**YOUR INSTRUCTIONS**
Only those lines in the data below from the line containing "Lemma total_value_insert (m" through the line containing "(forall n, (i", both included, should be restated word for word.
*** INFORMATION Section Begins ***
(* ===== verification/ConnectBlockSpec.v ===== *)
(** * Correctness of connecting and disconnecting blocks

    [connects] says what a block does to a plain set of coins. An accepted block does just that ([ConnectBlock_refines]), so it creates no
    more money than the subsidy, and [DisconnectBlock] with the undo data that was written takes it back. Script checks that run
    in worker threads accept the same blocks as checks that run in place. *)

From stdpp Require Import pretty.
From S2P Require Import Prelude ValidationState Serialize ArithUint256 Chain Params Pow Subsidy Transaction Script.
From S2P Require Import TxCheck Coins TxVerify Merkle Sha256 Sha256Spec Hash Block ConnectBlock.
#[local] Open Scope Z_scope.

Lemma hashCacheEntry_ext {K : Type} (vc vc' : ValidationCache K) (tx : CTransaction) (flags : Z) :
  m_script_execution_cache_hasher vc' = m_script_execution_cache_hasher vc -> hashCacheEntry vc' tx flags = hashCacheEntry vc tx flags.
Proof. intros E. unfold hashCacheEntry. by rewrite E. Qed.

#[local] Opaque ComputeHash ComputeWitnessHash CBlockHeader_GetHash hash_node SerializeTransaction hashCacheEntry.

Lemma Invalid_not_valid {R : Type} (st : ValidationState R) (r : R) (reason debug : string) : IsValidState (snd (Invalid st r reason debug)) = false.
Proof. unfold IsValidState, Invalid. cbn [snd m_mode]. by destruct (m_mode st). Qed.

(** ** Coins *)

Abbreviation coins := (gmap COutPoint Coin).

Definition coin_value (cn : Coin) : Z := nValue (out cn).
Definition total_value (m : coins) : Z := map_fold (fun _ cn acc => coin_value cn + acc) 0 m.

(** The coins after the inputs [ins] were spent. *)
Definition spend_all (m : coins) (ins : list CTxIn) : coins := fold_left (fun m i => delete (prevout i) m) ins m.

(** The coins after the outputs of [tx] were added. *)
Definition add_outputs (m : coins) (height : Z) (tx : CTransaction) : coins :=
  cs_add_outputs m (ComputeHash tx) (IsCoinBase tx) height 0 (vout tx).

(** No coin has the name of an output of [tx]. *)
Definition unnamed (m : coins) (tx : CTransaction) : Prop :=
  forall n, (n < length (vout tx))%nat -> m !! mkOutPoint (ComputeHash tx) (Z.of_nat n) = None.

(** The inputs of a transaction find the coins [undo]. *)
Definition finds (m : coins) (ins : list CTxIn) (undo : CTxUndo) : Prop := Forall2 (fun i cn => m !! prevout i = Some cn) ins undo.

(** What one transaction does: the coins it spends and its fee. *)
Inductive connects_tx (height : Z) (m : coins) (tx : CTransaction) : CTxUndo -> Z -> coins -> Prop :=
| connects_coinbase :
    IsCoinBase tx = true -> unnamed m tx -> connects_tx height m tx [] 0 (add_outputs m height tx)
| connects_spend (undo : CTxUndo) (fee : Z) :
    IsCoinBase tx = false -> finds m (vin tx) undo -> NoDup (map prevout (vin tx)) ->
    Forall (input_ok (fun o => m !! o) height) (vin tx) -> unnamed (spend_all m (vin tx)) tx ->
    fee = zsum coin_value undo - sum_values (vout tx) -> 0 <= fee ->
    connects_tx height m tx undo fee (add_outputs (spend_all m (vin tx)) height tx).

(** What the transactions of a block do, one after the other. *)
Inductive connects (height : Z) : coins -> list CTransaction -> list CTxUndo -> Z -> coins -> Prop :=
| connects_nil (m : coins) : connects height m [] [] 0 m
| connects_cons (m m1 m2 : coins) (tx : CTransaction) (txs : list CTransaction) (undo : CTxUndo) (undos : list CTxUndo) (fee fees : Z) :
    connects_tx height m tx undo fee m1 -> tx_checked tx -> connects height m1 txs undos fees m2 ->
    connects height m (tx :: txs) (undo :: undos) (fee + fees) m2.

Lemma spend_all_lookup (ins : list CTxIn) (m : coins) (o : COutPoint) :
  spend_all m ins !! o = if decide (o ∈ map prevout ins) then None else m !! o.
Proof.
  revert m; induction ins as [|i ins IH]; intros m; cbn [spend_all fold_left map]; [done|].
  change (fold_left _ ins ?x) with (spend_all x ins). rewrite IH.
  destruct (decide (o = prevout i)) as [->|Hne].
  - rewrite lookup_delete_eq, (decide_True (P := prevout i ∈ prevout i :: map prevout ins)) by apply elem_of_cons, or_introl, eq_refl.
    by destruct (decide _).
  - rewrite lookup_delete_ne by congruence. destruct (decide (o ∈ map prevout ins)) as [H|H].
    + rewrite decide_True; [done|]. apply elem_of_cons. by right.
    + rewrite decide_False; [done|]. rewrite elem_of_cons. tauto.
Qed.

(** *** Their value *)

Lemma total_value_insert (m : coins) (o : COutPoint) (cn : Coin) :
  m !! o = None -> total_value (<[o := cn]> m) = coin_value cn + total_value m.
Proof.
  intros H. unfold total_value. rewrite (map_fold_insert_L (fun _ cn acc => coin_value cn + acc)); [done| |done]. intros; lia.
Qed.

Lemma total_value_delete (m : coins) (o : COutPoint) (cn : Coin) :
  m !! o = Some cn -> total_value (delete o m) = total_value m - coin_value cn.
Proof.
  intros H. rewrite <- (insert_delete_id m o cn H) at 2. rewrite total_value_insert by apply lookup_delete_eq. lia.
Qed.

Lemma finds_delete (m : coins) (ins : list CTxIn) (undo : CTxUndo) (o : COutPoint) :
  finds m ins undo -> o ∉ map prevout ins -> finds (delete o m) ins undo.
Proof.
  induction 1 as [|i cn ins undo Hi _ IH]; intros Hn; [constructor|]. cbn [map] in Hn. apply not_elem_of_cons in Hn as [Hne Hn].
  constructor; [|by apply IH]. by rewrite lookup_delete_ne.
Qed.

Lemma total_value_spend (ins : list CTxIn) (undo : CTxUndo) (m : coins) :
  finds m ins undo -> NoDup (map prevout ins) -> total_value (spend_all m ins) = total_value m - zsum coin_value undo.
Proof.
  revert undo m; induction ins as [|i ins IH]; intros undo m H Hn; inversion H as [|? cn ? undo' Hi Hu]; subst; [cbn; lia|].
  cbn [map] in Hn. apply NoDup_cons in Hn as [Hni Hn]. cbn [spend_all fold_left]. change (fold_left _ ins ?x) with (spend_all x ins).
  rewrite (IH undo'); [|by apply finds_delete|done]. rewrite zsum_cons, (total_value_delete m _ cn Hi). lia.
Qed.

Lemma total_value_add (outs : list CTxOut) (m : coins) (txid : uint256) (cb : bool) (h : Z) (i : nat) :
  (forall n, (i <= n < i + length outs)%nat -> m !! mkOutPoint txid (Z.of_nat n) = None) -> Forall (fun o => 0 <= nValue o) outs ->
  total_value (cs_add_outputs m txid cb h i outs) <= total_value m + sum_values outs.
Proof.
  intros Hm Hv. revert i Hm. induction Hv as [|x outs Hx _ IH]; intros i Hm; [cbn; lia|].
  change (sum_values (x :: outs)) with (nValue x + sum_values outs). cbn [cs_add_outputs].
  specialize (IH (S i)). cbn [length] in Hm. specialize (IH ltac:(intros; apply Hm; lia)).
  destruct (IsUnspendable _); [lia|]. rewrite total_value_insert; [unfold coin_value; cbn [out]; lia|].
  rewrite cs_add_outputs_lookup. unfold lookup_out. cbn [op_n op_hash]. rewrite decide_False by lia. apply Hm. lia.
Qed.

(** A coin as the blocks above genesis create them. *)
Definition coin_ok (cn : Coin) : Prop := 0 <= coin_value cn /\ 1 <= coin_nHeight cn /\ IsUnspendable (scriptPubKey (out cn)) = false.
Definition coins_ok (m : coins) : Prop := forall o cn, m !! o = Some cn -> coin_ok cn.

Lemma spend_all_ok (m : coins) (ins : list CTxIn) : coins_ok m -> coins_ok (spend_all m ins).
Proof. intros H o cn. rewrite spend_all_lookup. destruct (decide _); [done|]. apply H. Qed.

Lemma add_outputs_ok (m : coins) (h : Z) (tx : CTransaction) : 1 <= h -> tx_checked tx -> coins_ok m -> coins_ok (add_outputs m h tx).
Proof.
  intros Hh Hck H o cn. unfold add_outputs. rewrite cs_add_outputs_lookup. unfold lookup_out. destruct (decide _); [|apply H].
  destruct (vout tx !! _) as [x|] eqn:E; [|apply H]. destruct (IsUnspendable _) eqn:Eu; [apply H|]. intros [= <-]. split; [|done].
  destruct (ck_values tx Hck) as [Hv _]. rewrite Forall_forall in Hv. apply Hv. by eapply list_elem_of_lookup_2.
Qed.

(** A transaction moves value: what it spends, less its fee, bounds what it creates. *)
Lemma connects_tx_value (h : Z) (m m' : coins) (tx : CTransaction) (undo : CTxUndo) (fee : Z) :
  connects_tx h m tx undo fee m' -> tx_checked tx ->
  total_value m' <= total_value m + (if IsCoinBase tx then sum_values (vout tx) else - fee).
Proof.
  intros H Hck. destruct (ck_values tx Hck) as [Hv _]. destruct H as [Hcb Hu|undo fee Hcb Hf Hn Hok Hu Hfee _]; rewrite Hcb.
  - apply total_value_add; [|done]. intros n Hn. apply Hu. lia.
  - etrans; [apply total_value_add; [|done]|].
    + intros n Hl. apply Hu. lia.
    + rewrite (total_value_spend _ _ _ Hf Hn). lia.
Qed.

Lemma connects_spends_value (h : Z) (m m' : coins) (txs : list CTransaction) (undos : list CTxUndo) (fees : Z) :
  connects h m txs undos fees m' -> Forall (fun tx => IsCoinBase tx = false) txs -> total_value m' <= total_value m - fees.
Proof.
  induction 1 as [|m m1 m2 tx txs undo undos fee fees Htx Hck _ IH]; intros Hcb; [lia|].
  apply Forall_cons in Hcb as [Hcb Hcbs]. apply connects_tx_value in Htx; [|done]. rewrite Hcb in Htx. specialize (IH Hcbs). lia.
Qed.

(** ** Reading and changing a cache *)

Section Caches.
Context {B : Type} {HV : CoinsView B} {HL : LawfulView B}.
#[local] Abbreviation cache := (CCoinsViewCache B).

Lemma HaveCoin_reads (c : cache) (s : coin_set) (o : COutPoint) :
  represents c s -> represents (HaveCoin c o).1 s /\ (HaveCoin c o).2 = bool_decide (is_Some (cs_coins s !! o)).
Proof.
  intros Hrep. pose proof Hrep as (Hc & Hm & _). pose proof (HaveCoin_spec c o Hc) as H. pose proof (HaveCoin_hashBlock c o) as Hh.
  destruct (HaveCoin c o) as [c' r]. destruct H as (Hc' & -> & H1 & H2). rewrite Hm. split; [|done]. by apply (represents_same c).
Qed.

Lemma AccessCoin_reads (c : cache) (s : coin_set) (o : COutPoint) :
  represents c s -> represents (AccessCoin c o).1 s /\ unspent (AccessCoin c o).2 = cs_coins s !! o.
Proof.
  intros Hrep. pose proof Hrep as (Hc & Hm & _). pose proof (AccessCoin_spec c o Hc) as H.
  assert (Hh : hashBlock (AccessCoin c o).1 = hashBlock c).
  { unfold AccessCoin. pose proof (FetchCoin_hashBlock c o) as Hf. by destruct (FetchCoin c o). }
  destruct (AccessCoin c o) as [c' r]. destruct H as (Hc' & Hu & H1 & H2). cbn [fst snd]. rewrite Hu, Hm. split; [|done].
  by apply (represents_same c).
Qed.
*** INFORMATION Section Ends ***
**TASK ANSWER**
Lemma total_value_insert (m : coins) (o : COutPoint) (cn : Coin) :
  m !! o = None -> total_value (<[o := cn]> m) = coin_value cn + total_value m.
Proof.
  intros H. unfold total_value. rewrite (map_fold_insert_L (fun _ cn acc => coin_value cn + acc)); [done| |done]. intros; lia.
Qed.

Lemma total_value_delete (m : coins) (o : COutPoint) (cn : Coin) :
  m !! o = Some cn -> total_value (delete o m) = total_value m - coin_value cn.
Proof.
  intros H. rewrite <- (insert_delete_id m o cn H) at 2. rewrite total_value_insert by apply lookup_delete_eq. lia.
Qed.

Lemma finds_delete (m : coins) (ins : list CTxIn) (undo : CTxUndo) (o : COutPoint) :
  finds m ins undo -> o ∉ map prevout ins -> finds (delete o m) ins undo.
Proof.
  induction 1 as [|i cn ins undo Hi _ IH]; intros Hn; [constructor|]. cbn [map] in Hn. apply not_elem_of_cons in Hn as [Hne Hn].
  constructor; [|by apply IH]. by rewrite lookup_delete_ne.
Qed.

Lemma total_value_spend (ins : list CTxIn) (undo : CTxUndo) (m : coins) :
  finds m ins undo -> NoDup (map prevout ins) -> total_value (spend_all m ins) = total_value m - zsum coin_value undo.
Proof.
  revert undo m; induction ins as [|i ins IH]; intros undo m H Hn; inversion H as [|? cn ? undo' Hi Hu]; subst; [cbn; lia|].
  cbn [map] in Hn. apply NoDup_cons in Hn as [Hni Hn]. cbn [spend_all fold_left]. change (fold_left _ ins ?x) with (spend_all x ins).
  rewrite (IH undo'); [|by apply finds_delete|done]. rewrite zsum_cons, (total_value_delete m _ cn Hi). lia.
Qed.

Lemma total_value_add (outs : list CTxOut) (m : coins) (txid : uint256) (cb : bool) (h : Z) (i : nat) :
  (forall n, (i <= n < i + length outs)%nat -> m !! mkOutPoint txid (Z.of_nat n) = None) -> Forall (fun o => 0 <= nValue o) outs ->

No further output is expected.